Comparisons over time generally are valid only when using longitudinal surveys that maintain the same basic design and methodology and employ virtually identical questions.

Comparisons over time generally are valid only when using longitudinal surveys that maintain the same basic design and methodology and employ virtually identical questions. Until recently, the only annual health care survey was the NHIS, conducted by the National Center for Health Statistics (NCHS). Other surveys have been done infrequently, such as the National Medical Expenditure Survey (NMES) conducted by the Agency for Health Care Policy and Research (AHCPR) in 1977, 1987 and 1996, and the Access to Care Survey conducted by The Robert Wood Johnson Foundation (RWJF) in 1978, 1982, 1986 and 1994.

But even with these surveys, tracking some measures of access is still limited. The NHIS, for example, did not include measures of access other than service use until the late 1980s, and in any case, many researchers consider service use to be of limited importance as a measure of access. Also, many of the measures of access change from survey to survey.

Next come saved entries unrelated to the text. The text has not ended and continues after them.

(** What a successful call on a patch with regions went through, and the
    dictionary it built. *)
Lemma properties2d_success (np_argsort : list Z -> list nat)
    (math_cos math_sin : Q -> Q) (image : Image) (resolution : option (Q * Q))
    (h h' : heap) (o : pyobj) :
  regionprops image ≠ [] ->
  properties2d np_argsort math_cos math_sin image resolution h = Ok (o, h') ->
  exists r ratio area diameter major_l minor_l size_grid sq dice (d : dict),
    sc_region_of np_argsort (regionprops image) = Ok r /\
    ratio_minor_major r = Ok ratio /\
    scaled resolution r = Ok (area, diameter, major_l, minor_l, size_grid) /\
    resampled_square math_cos math_sin image (sk.centroid r).2 (sk.centroid r).1
      (sk.orientation r) size_grid = Ok sq /\
    dice_symmetry sq = Ok dice /\
    (o, h') = new_dict d h /\
    dom d = list_to_set properties2d_keys /\
    d !! "major_axis_length" = Some (VFloat (Finite major_l)) /\
    d !! "minor_axis_length" = Some (VFloat (Finite minor_l)) /\
    d !! "orientation" = Some (VFloat (Finite (sk.orientation r * 180 / math_pi))) /\
    d !! "ratio_minor_major" = Some (VFloat (Finite ratio)) /\
    d !! "symmetry" = Some (VFloat dice) /\
    d !! "area" = Some area /\
    d !! "equivalent_diameter" = Some (VFloat (Finite diameter)) /\
    d !! "eccentricity" = Some (VFloat (Finite (sk.eccentricity r))) /\
    d !! "solidity" = Some (VFloat (Finite (sk.solidity r))).
Proof.
  intros Hne H. unfold properties2d in H.
  rewrite bool_decide_true in H by (by destruct (regionprops image)).
  apply bind_inv in H as (r & Hr & H).
  apply bind_inv in H as (ratio & Hratio & H).
  apply bind_inv in H as ([[[[area diameter] major_l] minor_l] size_grid] & Hsc & H).
  destruct (sk.centroid r) as [y0 x0] eqn:Hc.
  apply bind_inv in H as (sq & Hsq & H).
  apply bind_inv in H as (dice & Hdice & H).
  apply Ok_inj in H.
  eexists r, ratio, area, diameter, major_l, minor_l, size_grid, sq, dice, _.
  split; [exact Hr |]. split; [exact Hratio |]. split; [exact Hsc |].
  split; [rewrite Hc; exact Hsq |]. split; [exact Hdice |].
  split; [symmetry; exact H |].
  split; [by rewrite dom_list_to_map_L |].
  repeat split; reflexivity.
Qed.

(** X3. The function returns [None] exactly when the patch has no region, and
    then the heap is as it was. Otherwise it returns a new dictionary object:
    its location was free, every object of the heap is left as it was, and
    its keys are the seventeen names of the display, [RL_diameter] and
    [AP_diameter] not among them. *)
Theorem properties2d_returns (np_argsort : list Z -> list nat)
    (math_cos math_sin : Q -> Q) (image : Image) (resolution : option (Q * Q))
    (h h' : heap) (o : pyobj) :
  properties2d np_argsort math_cos math_sin image resolution h = Ok (o, h') ->
  (o = PyNone <-> regionprops image = []) /\
  (o = PyNone -> h' = h) /\
  forall l, o = PyDict l ->
    h !! l = None /\
    (forall l', l' ≠ l -> h' !! l' = h !! l') /\
    exists d : dict,
      h' !! l = Some d /\ dom d = list_to_set properties2d_keys /\
      d !! "RL_diameter" = None /\ d !! "AP_diameter" = None.
Proof.
  intros H. destruct (regionprops image) as [| r0 regions] eqn:Hreg.
  - rewrite (properties2d_empty _ _ _ _ _ _ Hreg) in H. injection H as <- <-.
    split; [done |]. split; [done |]. by intros l.
  - assert (Hne : regionprops image ≠ []) by (by rewrite Hreg).
    destruct (properties2d_success _ _ _ _ _ _ _ _ Hne H)
      as (r & ratio & area & diameter & major_l & minor_l & size_grid & sq & dice & d
          & _ & _ & _ & _ & _ & Hnew & Hdom & _).
    unfold new_dict in Hnew. injection Hnew as -> ->.
    split; [split; discriminate |]. split; [discriminate |].
    intros l [= <-]. split; [apply not_elem_of_dom, is_fresh |].
    split; [intros l' Hl'; by rewrite lookup_insert_ne |].
    exists d. split; [apply lookup_insert_eq |]. split; [exact Hdom |].
    split; apply not_elem_of_dom; rewrite Hdom; unfold properties2d_keys;
      rewrite elem_of_list_to_set, !elem_of_cons, elem_of_nil;
      intros Hin; repeat (destruct Hin as [Hin | Hin]; [discriminate |]); done.
Qed.

(** The block patch at 8 mm per pixel: the grid has 8 x 8 points, all of them
    on the block. *)
Lemma block_image_properties2d :
  exists d : dict,
    properties2d insertion_argsort cos45 sin45 block_image (Some (8, 8)%Q) ∅
      = Ok (new_dict d ∅).
Proof.
  destruct (properties2d_resolution insertion_argsort cos45 sin45 block_image
              8 8 ∅ block_region (const_square 8 1) (Finite (64 # 64)))
    as (d & Hp & _);
    [done | reflexivity | done | vm_compute; reflexivity | vm_compute; reflexivity |].
  exists d. exact Hp.
Qed.

Lemma properties2d_returns_witness :
  exists (l : loc) (h' : heap),
    properties2d insertion_argsort cos45 sin45 block_image (Some (8, 8)%Q) ∅
      = Ok (PyDict l, h') /\
    exists d : dict, h' !! l = Some d /\ d !! "RL_diameter" = None.
Proof.
  destruct block_image_properties2d as (d0 & Hp).
  destruct (properties2d_returns _ _ _ _ _ _ _ _ Hp) as (_ & _ & Hdict).
  destruct (Hdict _ eq_refl) as (_ & _ & d & Hd & _ & Hrl & _).
  eexists _, _. split; [exact Hp |]. exists d. split; [exact Hd | exact Hrl].
Defined.

Lemma math_pi_pos : (0 < math_pi)%Q.
Proof. reflexivity. Qed.

(** The orientation in degrees is between -45 and 45 exactly when the
    orientation in radians is between -pi/4 and pi/4. *)
Lemma in_range_degrees (o : Q) :
  in_range (Finite (o * 180 / math_pi)) = true <->
  (- (math_pi / 4) < o /\ o < math_pi / 4)%Q.
Proof.
  rewrite in_range_Finite. pose proof math_pi_pos as Hpi.
  assert (He : (o * 180 / math_pi * math_pi == o * 180)%Q) by (field; lra).
  assert (Hq : (math_pi / 4 == (1 # 4) * math_pi)%Q) by field.
  rewrite !Hq. split.
  - intros [Hl Hr].
    apply (Qmult_lt_r _ _ math_pi Hpi) in Hl, Hr.
    rewrite He in Hl, Hr. clear He Hq. lra.
  - intros [Hl Hr]. clear He Hq. split.
    + apply Qlt_shift_div_l; [exact Hpi | lra].
    + apply Qlt_shift_div_r; [exact Hpi | lra].
Qed.

Lemma scaled_Some (r0 r1 : Q) (r : sk.region) (area : value)
    (diameter major_l minor_l size_grid : Q) :
  scaled (Some (r0, r1)) r = Ok (area, diameter, major_l, minor_l, size_grid) ->
  ~ (r0 == 0)%Q /\
  area = VFloat (Finite (inject_Z (sk.area r) * (r0 * r1))) /\
  diameter = (sk.equivalent_diameter r * r0)%Q /\
  major_l = (sk.major_axis_length r * r0)%Q /\
  minor_l = (sk.minor_axis_length r * r0)%Q /\
  size_grid = (8 / r0)%Q.
Proof.
  unfold scaled, py_div. intros H.
  destruct (Qeq_bool r0 0) eqn:E; [discriminate |].
  apply Ok_inj in H. injection H as <- <- <- <- <-.
  split; [| done]. intros Hz. apply Qeq_bool_iff in Hz. congruence.
Qed.

(** X4. What the loop does with a patch, [properties2d] with a resolution and
    then [assign_AP_and_RL_diameter], in terms of the region: the object
    returned by the first call is updated by the second, and [RL_diameter] is
    the scaled major axis length exactly when the orientation of the region,
    in radians, is strictly between -pi/4 and pi/4; otherwise it is the
    scaled minor axis length. [AP_diameter] is the other one. *)
Theorem extract_then_assign (np_argsort : list Z -> list nat)
    (math_cos math_sin : Q -> Q) (image : Image) (r0 r1 : Q)
    (h h1 : heap) (o : pyobj) :
  regionprops image ≠ [] ->
  properties2d np_argsort math_cos math_sin image (Some (r0, r1)) h = Ok (o, h1) ->
  exists (r : sk.region) (l : loc) (d' : dict),
    sc_region_of np_argsort (regionprops image) = Ok r /\
    o = PyDict l /\
    assign_AP_and_RL_diameter o h1 = Ok (PyDict l, <[l := d']> h) /\
    ((- (math_pi / 4) < sk.orientation r /\ sk.orientation r < math_pi / 4)%Q ->
       d' !! "RL_diameter" = Some (VFloat (Finite (sk.major_axis_length r * r0))) /\
       d' !! "AP_diameter" = Some (VFloat (Finite (sk.minor_axis_length r * r0)))) /\
    (~ (- (math_pi / 4) < sk.orientation r /\ sk.orientation r < math_pi / 4)%Q ->
       d' !! "RL_diameter" = Some (VFloat (Finite (sk.minor_axis_length r * r0))) /\
       d' !! "AP_diameter" = Some (VFloat (Finite (sk.major_axis_length r * r0)))).
Proof.
  intros Hne H.
  destruct (properties2d_success _ _ _ _ _ _ _ _ Hne H)
    as (r & ratio & area & diameter & major_l & minor_l & size_grid & sq & dice & d
        & Hr & _ & Hsc & _ & _ & Hnew & _ & Hma & Hmi & Ho & _).
  apply scaled_Some in Hsc as (_ & _ & _ & -> & -> & _).
  unfold new_dict in Hnew. injection Hnew as -> ->.
  eexists r, _, _. split; [exact Hr |]. split; [reflexivity |].
  split.
  { rewrite (assign_AP_and_RL_diameter_eq _ _ d _ _ _
               (Finite (sk.orientation r * 180 / math_pi))
               (lookup_insert_eq _ _ _) Ho eq_refl Hma Hmi).
    by rewrite (insert_insert_eq h). }
  split.
  - intros Hin. apply in_range_degrees in Hin. rewrite Hin. split.
    + rewrite lookup_insert_ne by done. apply lookup_insert_eq.
    + apply lookup_insert_eq.
  - intros Hout. assert (Hf : in_range (Finite (sk.orientation r * 180 / math_pi)) = false).
    { apply not_true_iff_false. by rewrite in_range_degrees. }
    rewrite Hf. split.
    + rewrite lookup_insert_ne by done. apply lookup_insert_eq.
    + apply lookup_insert_eq.
Qed.

Lemma extract_then_assign_witness :
  exists (o : pyobj) (h1 : heap),
    properties2d insertion_argsort cos45 sin45 block_image (Some (8, 8)%Q) ∅
      = Ok (o, h1) /\
    exists (l : loc) (d' : dict),
      assign_AP_and_RL_diameter o h1 = Ok (PyDict l, <[l := d']> ∅) /\
      d' !! "RL_diameter" = Some (VFloat (Finite (2 * 8))) /\
      d' !! "AP_diameter" = Some (VFloat (Finite (2 * 8))).
Proof.
  destruct block_image_properties2d as (d & Hp).
  destruct (new_dict d ∅) as [o h1] eqn:E.
  exists o, h1. split; [exact Hp |].
  assert (Hne : regionprops block_image ≠ []) by discriminate.
  destruct (extract_then_assign _ _ _ _ _ _ _ _ _ Hne Hp)
    as (r & l & d' & Hr & _ & Ha & _ & Hout).
  apply Ok_inj in Hr. subst r.
  exists l, d'. split; [exact Ha |]. apply Hout.
  intros [_ Hlt]. revert Hlt. apply Qlt_irrefl.
Defined.
(** C6: for a parameter that holds a boolean, seeding from a query string
    assigns [true] exactly when the string is ["true"] and [false] for every
    other string; the result is always a boolean. *)
Theorem C6_boolean_only_true_is_true
    (params : QueryParams) (options : UseRouteQueryOptions)
    (route_query : LocationQuery) (σ : Store) (key : string) (ref : Ref)
    (routeValue : RouteValue) (s : string) (b : bool) :
  NoDup params.*2 →
  (key, ref) ∈ params →
  key ∉ excludeKeys options →
  σ ref = VBool b →
  route_query !! key = Some routeValue →
  routeValue = Single (LString s) ∨ (∃ vs, routeValue = Multi (LString s :: vs)) →
  let σ' := initParamsFromRoute params options route_query σ in
  (s = "true" → σ' ref = VBool true) ∧
  (s ≠ "true" → σ' ref = VBool false).
Proof.
  intros Hnd Hin Hex Hσ Hentry Hstring σ'. unfold σ'.
  rewrite (initParamsFromRoute_string params options route_query σ key ref
             routeValue s) by done.
  rewrite Hσ. cbn [typeof]. split; intros Hs.
  - by rewrite bool_decide_true.
  - by rewrite bool_decide_false.
Qed.

Lemma C6_witness :
  let σ : Store := λ _, VBool true in
  let seeded (s : string) :=
    initParamsFromRoute example_params default_options
      {[ "active" := Single (LString s) ]} σ 2 in
  seeded "maybe" = VBool false ∧ seeded "false" = VBool false ∧
  seeded "1" = VBool false ∧ seeded "true" = VBool true.
Proof.
  intros σ seeded.
  assert (∀ s : string,
            (s = "true" → seeded s = VBool true) ∧
            (s ≠ "true" → seeded s = VBool false)) as Hseeded.
  { intros s.
    apply (C6_boolean_only_true_is_true example_params default_options
             {[ "active" := Single (LString s) ]} σ "active" 2
             (Single (LString s)) s true).
    - decide_by_evaluation.
    - decide_by_evaluation.
    - decide_by_evaluation.
    - reflexivity.
    - apply lookup_singleton_eq.
    - left. reflexivity. }
  split; [|split; [|split]].
  - by apply (proj2 (Hseeded "maybe")).
  - by apply (proj2 (Hseeded "false")).
  - by apply (proj2 (Hseeded "1")).
  - by apply (proj1 (Hseeded "true")).
Defined.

Constructing measures that capture the concept of access is challenging, according to P. Ellen Parsons of NCHS, and the task becomes even more difficult given the rapid nature of health system change. For example, some researchers question whether tracking the usual source of care -- a traditional and widely used measure of access -- is even relevant for people in managed care plans. In addition, traditional survey methods do not collect information on severity and stage of disease at diagnosis, which is critical for the development of outcome-based measures.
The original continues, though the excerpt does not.